(** The source tree without the files whose text is blank. *)
Definition prune (src : sources) : sources :=
  {| walk :=
       map (fun dir : str * list str =>
              (fst dir,
               filter (fun f =>
                         negb (is_blank (extract_text src (path_join (fst dir) f))))
                 (snd dir)))
         (walk src);
     extract_text := extract_text src |}.

(** The number of edges a registered file brings: one per distinct
    entity, one per distinct topic, one per pair of entities and one per
    entity and topic. *)
Definition edges_of_file (src : sources) (path : str) : nat :=
  let n := length (dedup (entities_of src path)) in
  let m := length (dedup (topics_of src path)) in
  n + m + n * (n - 1) / 2 + n * m.

End Pruning.

(** The ASCII runtime with sets iterated the other way round. *)
Definition ascii_runtime_rev : PyRuntime := {|
  uni_word := uni_word (PyRuntime := ascii_runtime);
  uni_space := uni_space (PyRuntime := ascii_runtime);
  uni_lower := uni_lower (PyRuntime := ascii_runtime);
  set_iter := fun l => rev (dedup l)
|}.

(** The strings are pieces of the text that follow one another without
    overlapping. *)
Inductive pieces_of : list str -> str -> Prop :=
| pieces_nil s : pieces_of [] s
| pieces_cons g w ws s : pieces_of ws s -> pieces_of (w :: ws) (g ++ w ++ s).

(** Every character class of the pattern lies within [P]. *)
Fixpoint classes_in (P : N -> Prop) (r : regex) : Prop :=
  match r with
  | Cls p => forall c, p c = true -> P c
  | WordB => True
  | Cat r1 r2 => classes_in P r1 /\ classes_in P r2
  | Star r1 => classes_in P r1
  end.

(** The double quote and the backslash. *)
Definition breaks_quoting (c : N) : bool := ((c =? 34) || (c =? 92))%N.

(** ** [extract_text] *)

(** [p.rfind(c)], minus one when [c] does not occur. *)
Fixpoint rfind_from (c : N) (i : Z) (p : str) : Z :=
  match p with
  | [] => (-1)%Z
  | x :: p' =>
      let j := rfind_from c (i + 1) p' in
      if (0 <=? j)%Z then j else if (x =? c)%N then i else (-1)%Z
  end.

Definition rfind (c : N) (p : str) : Z := rfind_from c 0 p.

(** [os.path.splitext(p)] on a POSIX system: the extension starts at the
    last dot of the last component, unless only dots come before it
    there. *)
Definition splitext (p : str) : str * str :=
  let sepIndex := rfind 47 p in
  let dotIndex := rfind 46 p in
  if (sepIndex <? dotIndex)%Z then
    let filenameIndex := Z.to_nat (sepIndex + 1) in
    if existsb (fun i => negb (nth i p 0 =? 46)%N)
         (seq filenameIndex (Z.to_nat dotIndex - filenameIndex))
    then (firstn (Z.to_nat dotIndex) p, skipn (Z.to_nat dotIndex) p)
    else (p, [])
  else (p, []).

(** [sep.join(parts)] *)
Fixpoint join (sep : str) (parts : list str) : str :=
  match parts with
  | [] => []
  | [x] => x
  | x :: rest => x ++ sep ++ join sep rest
  end.

(** What the format readers give for a path, [None] when they raise:
    the decoded content of a text file, the paragraph texts of a DOCX, the
    text extracted from each page of a PDF (possibly none), and, for each
    slide of a PPTX, the text of each shape that has one. *)
Record readers := {
  open_read : str -> option str;
  Document : str -> option (list str);
  PdfReader : str -> option (list (option str));
  Presentation : str -> option (list (list (option str)))
}.

(** [x or ""] *)
Definition or_empty (x : option str) : str :=
  match x with Some s => s | None => [] end.

(** The texts of the shapes of the slides that have one, in order. *)
Definition shape_texts (slides : list (list (option str))) : list str :=
  flat_map (fun slide =>
              flat_map (fun shape => match shape with Some t => [t] | None => [] end)
                slide)
    slides.

Definition text_exts : list str := [lit ".txt"; lit ".md"; lit ".csv"; lit ".json"].

Section ExtractText.
Context {R : PyRuntime}.

Definition extract_text_of (fs : readers) (path : str) : str :=
  let ext := lower (snd (splitext path)) in
  if str_in ext text_exts then
    match open_read fs path with Some s => s | None => [] end
  else if str_eqb ext (lit ".docx") then
    match Document fs path with
    | Some paragraphs => join newline paragraphs
    | None => []
    end
  else if str_eqb ext (lit ".pdf") then
    match PdfReader fs path with
    | Some pages => join newline (map or_empty pages)
    | None => []
    end
  else if str_eqb ext (lit ".pptx") then
    match Presentation fs path with
    | Some slides => join newline (shape_texts slides)
    | None => []
    end
  else [].

(** The sources of a run over a directory tree read with these readers. *)
Definition disk (fs : readers) (tree : list (str * list str)) : sources :=
  {| walk := tree; extract_text := extract_text_of fs |}.

End ExtractText.

(** The extensions with a reader. *)
Definition known_exts : list str :=
  text_exts ++ [lit ".docx"; lit ".pdf"; lit ".pptx"].

(** A directory prefix: nothing, or something that ends with a slash. *)
Definition dir_prefix (d : str) : Prop := d = [] \/ exists d', d = d' ++ [47%N].

(** The reader that the extension of the path selects raises. *)
Definition reader_raises {R : PyRuntime} (fs : readers) (path : str) : Prop :=
  let ext := lower (snd (splitext path)) in
  (In ext text_exts /\ open_read fs path = None) \/
  (ext = lit ".docx" /\ Document fs path = None) \/
  (ext = lit ".pdf" /\ PdfReader fs path = None) \/
  (ext = lit ".pptx" /\ Presentation fs path = None).

(** Readers that know one text file, of upper-case extension. *)
Definition one_note : readers :=
  {| open_read := fun p => if str_eq_dec p (lit "./source/NOTE.TXT")
                           then Some (lit "Acme Corp") else None;
     Document := fun _ => None;
     PdfReader := fun p => if str_eq_dec p (lit "./source/scan.pdf")
                           then Some [None; Some []; None] else None;
     Presentation := fun _ => None |}.

(** A directory with a text file of upper-case extension, a PDF without
    text, a program and a dot-file. *)
Definition mixed_tree : list (str * list str) :=
  [(lit "./source", [lit "NOTE.TXT"; lit "scan.pdf"; lit "tool.exe"; lit ".txt"])].

(** What [os.walk] yields: each directory once, under a name that is not
    empty and does not end with a slash, with its file names, each once
    and without a slash. *)
Definition walk_ok (w : list (str * list str)) : Prop :=
  NoDup (map fst w) /\
  Forall (fun dir : str * list str =>
            fst dir <> [] /\ last (fst dir) 0%N <> 47%N /\
            NoDup (snd dir) /\ Forall (fun f => ~ In 47%N f) (snd dir)) w.

(** ** Character classes *)

Ltac nbool :=
  unfold is_alnum, is_alpha, is_upper, is_lower, is_digit in *;
  repeat match goal with
         | |- context [(?a <=? ?b)%N] => destruct (N.leb_spec a b)
         | |- context [(?a <? ?b)%N] => destruct (N.ltb_spec a b)
         | |- context [(?a =? ?b)%N] => destruct (N.eqb_spec a b)
         | H : context [(?a <=? ?b)%N] |- _ => destruct (N.leb_spec a b)
         | H : context [(?a <? ?b)%N] |- _ => destruct (N.ltb_spec a b)
         | H : context [(?a =? ?b)%N] |- _ => destruct (N.eqb_spec a b)
         end;
  simpl in *; try congruence; try lia.

Section ExtractorFacts.
Context {R : PyRuntime}.

Lemma alnum_not_space c : is_alnum c = true -> is_space c = false.
Proof. unfold is_space. nbool. Qed.

Lemma upper_alnum c : is_upper c = true -> is_alnum c = true.
Proof. nbool. Qed.

Lemma lstrip_head c s : is_space c = false -> lstrip (c :: s) = c :: s.
Proof. intros H. simpl. now rewrite H. Qed.

(** A string that neither starts nor ends with a blank is its own strip. *)
Lemma strip_id c w d :
  is_space c = false -> is_space d = false ->
  strip (c :: w ++ [d]) = c :: w ++ [d].
Proof.
  intros Hc Hd. unfold strip, rstrip. rewrite (lstrip_head _ _ Hc).
  change (c :: w ++ [d]) with ((c :: w) ++ [d]).
  rewrite rev_app_distr. simpl (rev [d] ++ _).
  rewrite (lstrip_head _ _ Hd).
  simpl. now rewrite rev_app_distr, rev_involutive.
Qed.

(** ** Soundness of the matcher *)

Lemma re_match_sound r :
  forall prev s k rest,
    re_match r prev s k = Some rest ->
    exists w s' p', s = w ++ s' /\ matches r w /\ k p' s' = Some rest.
Proof.
  induction r as [p| |r1 IH1 r2 IH2|r1 IH1]; intros prev s k rest H; simpl in H.
  - destruct s as [|c s']; [discriminate|].
    destruct (p c) eqn:Hp; [|discriminate].
    exists [c], s', (Some c). repeat split; trivial. now constructor.
  - destruct (at_boundary prev s); [|discriminate].
    exists [], s, prev. repeat split; trivial. constructor.
  - apply IH1 in H. destruct H as (w1 & s1 & p1 & -> & M1 & H).
    apply IH2 in H. destruct H as (w2 & s2 & p2 & -> & M2 & H).
    exists (w1 ++ w2), s2, p2. rewrite app_assoc. repeat split; trivial.
    now constructor.
  - revert H. generalize (length s). intros n. revert prev s.
    induction n as [|n IHn]; intros prev s H; simpl in H.
    + exists [], s, prev. repeat split; trivial. constructor.
    + match type of H with
      | match ?m with _ => _ end = _ => destruct m as [rest'|] eqn:Hm
      end.
      * injection H as ->. apply IH1 in Hm.
        destruct Hm as (w1 & s1 & p1 & -> & M1 & Hm).
        destruct (length s1 <? length (w1 ++ s1)); [|discriminate].
        apply IHn in Hm. destruct Hm as (w2 & s2 & p2 & -> & M2 & Hk).
        exists (w1 ++ w2), s2, p2. rewrite app_assoc. repeat split; trivial.
        now constructor.
      * exists [], s, prev. repeat split; trivial. constructor.
Qed.

(** A match only asks its continuation about what is left of the input. *)
Lemma re_match_ext r :
  forall prev s k1 k2,
    (forall p' s', length s' <= length s -> k1 p' s' = k2 p' s') ->
    re_match r prev s k1 = re_match r prev s k2.
Proof.
  induction r as [p| |r1 IH1 r2 IH2|r1 IH1]; intros prev s k1 k2 H; simpl.
  - destruct s as [|c s']; trivial. destruct (p c); trivial.
    apply H. simpl. lia.
  - destruct (at_boundary prev s); trivial. now apply H.
  - apply IH1. intros p' s' L. apply IH2. intros p2 s2 L2. apply H. lia.
  - assert (forall n p0 s0, length s0 <= length s ->
              star_loop (re_match r1) k1 n p0 s0 = star_loop (re_match r1) k2 n p0 s0)
      as Hn; [|now apply Hn].
    induction n as [|n IHn]; intros p0 s0 L; simpl.
    + now apply H.
    + rewrite (H p0 s0 L).
      erewrite IH1; [reflexivity|]. intros p' s' L'. simpl.
      destruct (length s' <? length s0); trivial. apply IHn. lia.
Qed.

Lemma re_match_none r prev s : re_match r prev s (fun _ _ => None) = None.
Proof.
  destruct (re_match r prev s (fun _ _ => None)) as [rest|] eqn:E; trivial.
  apply re_match_sound in E. destruct E as (_ & _ & _ & _ & _ & E). discriminate.
Qed.

(** The repetition does not run out of iterations: more of them than the
    input has characters change nothing. *)
Lemma star_loop_fuel r k :
  forall n n' prev s,
    length s <= n -> length s <= n' ->
    star_loop (re_match r) k n prev s = star_loop (re_match r) k n' prev s.
Proof.
  assert (forall n prev, star_loop (re_match r) k n prev [] = k prev []) as Hnil.
  { intros [|n] prev; simpl; trivial.
    rewrite (re_match_ext r prev [] _ (fun _ _ => None)).
    - now rewrite re_match_none.
    - intros p' s' _. now destruct (length s' <? 0) eqn:E. }
  induction n as [|n IHn]; intros n' prev s L L'.
  - destruct s; [|simpl in L; lia]. now rewrite !Hnil.
  - destruct n' as [|n'].
    + destruct s; [|simpl in L'; lia]. now rewrite !Hnil.
    + simpl. erewrite re_match_ext; [reflexivity|].
      intros p' s' _. simpl.
      destruct (length s' <? length s) eqn:E; trivial.
      apply Nat.ltb_lt in E. apply IHn; lia.
Qed.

_TASK TO COMPLETE_: Set down exactly, and only, the lines from the one with "Lemma star_loop_fuel r" to the final line of the data.

_SOLUTION TO THIS PROBLEM_:
Lemma star_loop_fuel r k :
  forall n n' prev s,
    length s <= n -> length s <= n' ->
    star_loop (re_match r) k n prev s = star_loop (re_match r) k n' prev s.
Proof.
  assert (forall n prev, star_loop (re_match r) k n prev [] = k prev []) as Hnil.
  { intros [|n] prev; simpl; trivial.
    rewrite (re_match_ext r prev [] _ (fun _ _ => None)).
    - now rewrite re_match_none.
    - intros p' s' _. now destruct (length s' <? 0) eqn:E. }
  induction n as [|n IHn]; intros n' prev s L L'.
  - destruct s; [|simpl in L; lia]. now rewrite !Hnil.
  - destruct n' as [|n'].
    + destruct s; [|simpl in L'; lia]. now rewrite !Hnil.
    + simpl. erewrite re_match_ext; [reflexivity|].
      intros p' s' _. simpl.
      destruct (length s' <? length s) eqn:E; trivial.
      apply Nat.ltb_lt in E. apply IHn; lia.
Qed.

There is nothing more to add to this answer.